Mohrenkopf heiße ich, mein Kosename ist Suffi, denn ich bin ein Suffolkschaf.

Als ich auf die Welt kam, habe ich mir schon bald eine Nabelentzündung zugezogen. Meine vierbeinige Mutter verlor schnell das Interesse an mir, da ich keine Milch von ihr nahm, nicht spielte und sonst auch nichts von ihr wollte. Ich hatte keine Lust zum Leben, ich hatte Bauchweh und konnte deswegen nicht laufen und spielen wie die Anderen. Da sah ich eine Ecke, wo ich ungestört war. Ich schleppte mich mit letzter Kraft in diese Ecke und legte mich total erschöpft hin. Über mir war ein undichter Wasserhahn, der tropfte und tropfte immer wieder, aber mir war alles egal.

Eines Tages kam eine zweibeinige Gestalt, sie nahm mich auf den Arm, streichelte mich und setzte sich mit mir in die Sonne. Oh, es tat mir so gut, und ich bekam neuen Lebensmut. Etwas später holte die Gestalt einem Behälter an dem eine Zitze war, aus der süße warme Milch kam, wenn ich saugte.

Es wurde langsam dunkel, und die zweibeinige Mutter nahm mich in den Arm und ging mit mir über eine große Wiese: meiner vierbeinigen Mutter war das gleichgültig. Nicht einmal ein Mäh hörte ich von ihr!

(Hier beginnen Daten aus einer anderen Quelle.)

(* ===== verification/Replicas.v ===== *)
(** * The replica streams stay well formed
    [replica_ok]: the records of a stream are, in the order they were stored, a
    chain that [ValidatePage] would accept from its genesis, numbered from one
    and with ids of their own; the stream's next number is the one after the
    last.  [exports]: a computation of the export changes the replica tables
    only, appends to them, and keeps them well formed. *)
From stdpp Require Import base tactics list strings gmap pretty.
From Stdlib Require Import ZArith Lia Ascii String.
From S2P Require Import Prelude Json Parse Wire Store Tx Adapter Events Commands Barrier Hold Submit TranscriptView TranscriptFacts Read Replay.
From S2P Require Import Paging PagingFacts Pages Frames Files SafeText Capture SafeTextStore HistoryReplica HistoryExport Atomic Invariant.
Open Scope string_scope.
Open Scope list_scope.
Open Scope Z_scope.
Open Scope harness_scope.

(** ** Chains *)
Definition chain_tip (genesis : string) (l : list ReplicaRecord) : string := match last l with Some r => rec_chain r | None => genesis end.

Lemma chain_tip_cons g r l : chain_tip g (r :: l) = chain_tip (rec_chain r) l.
Proof. unfold chain_tip. rewrite last_cons. by destruct (last l). Qed.
Lemma chain_tip_snoc g l r : chain_tip g (l ++ [r]) = rec_chain r.
Proof. unfold chain_tip. by rewrite last_snoc. Qed.

Section Chains.
Variable hash : string -> string.

Lemma valid_chain_app id seq prev l k :
  valid_chain hash id seq prev (l ++ k)
  = valid_chain hash id seq prev l && valid_chain hash id (seq + Z.of_nat (List.length l)) (chain_tip prev l) k.
Proof using.
  revert seq prev. induction l as [|r l IH]; intros seq prev; [by rewrite Z.add_0_r|].
  cbn [app valid_chain List.length]. rewrite IH, chain_tip_cons, !andb_assoc. do 2 f_equal. lia.
Qed.
Lemma valid_chain_seq id seq prev l i r : valid_chain hash id seq prev l = true -> l !! i = Some r -> rec_seq r = seq + Z.of_nat i.
Proof using.
  revert seq prev i. induction l as [|x l IH]; intros seq prev i; [done|]. cbn [valid_chain]. intros H Hi. simplify_bool.
  destruct i as [|i]; [injection Hi as ->; lia|]. cbn in Hi. erewrite IH by eassumption. lia.
Qed.
Lemma valid_chain_drop id seq prev l n : valid_chain hash id seq prev l = true ->
  valid_chain hash id (seq + Z.of_nat (List.length (take n l))) (chain_tip prev (take n l)) (drop n l) = true.
Proof using. rewrite <- (take_drop n l) at 1. rewrite valid_chain_app. by intros [_ H]%andb_true_iff. Qed.
Lemma valid_chain_take id seq prev l n : valid_chain hash id seq prev l = true -> valid_chain hash id seq prev (take n l) = true.
Proof using. rewrite <- (take_drop n l) at 1. rewrite valid_chain_app. by intros [H _]%andb_true_iff. Qed.
End Chains.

Wir kamen an einen großen Stall mit vielen anderen Vierbeinern, doch keiner war so schön wie ich. Meine zweibeinige Mutter machte mir ein weiches Bett aus Stroh, und wieder bekam ich Milch aus dem Plastikeuter mit Zitze. Ich zog so schnell an der Zitze, dass ich mich beinahe verschluckte.

Es vergingen einige Tage, aber ich konnte vor Schmerzen in meinem Bauch nicht laufen. Da trug mich meine zweibeinige Mutter zu einem Zauberer, man nennt ihn Veterinär bei den Zweibeinern. Der versetzte mich in einen tiefen Schlaf. Als ich wieder aufwachte, hatte ich kein Bauchweh mehr, und bald konnte ich wieder springen und hüpfen wie alle anderen Vierbeiner. Wenn ich jetzt meine zweibeinige Mutter mit dem Plastikeuter sah, rannte ich so schnell ich konnte zu ihr.

In dieser ganzen Zeit gab es einen Vierbeiner, der immer in meiner Nähe war und mich umsorgte. Sein Name ist Pummel. Doch diese Geschichte erzähle ich das nächste Mal.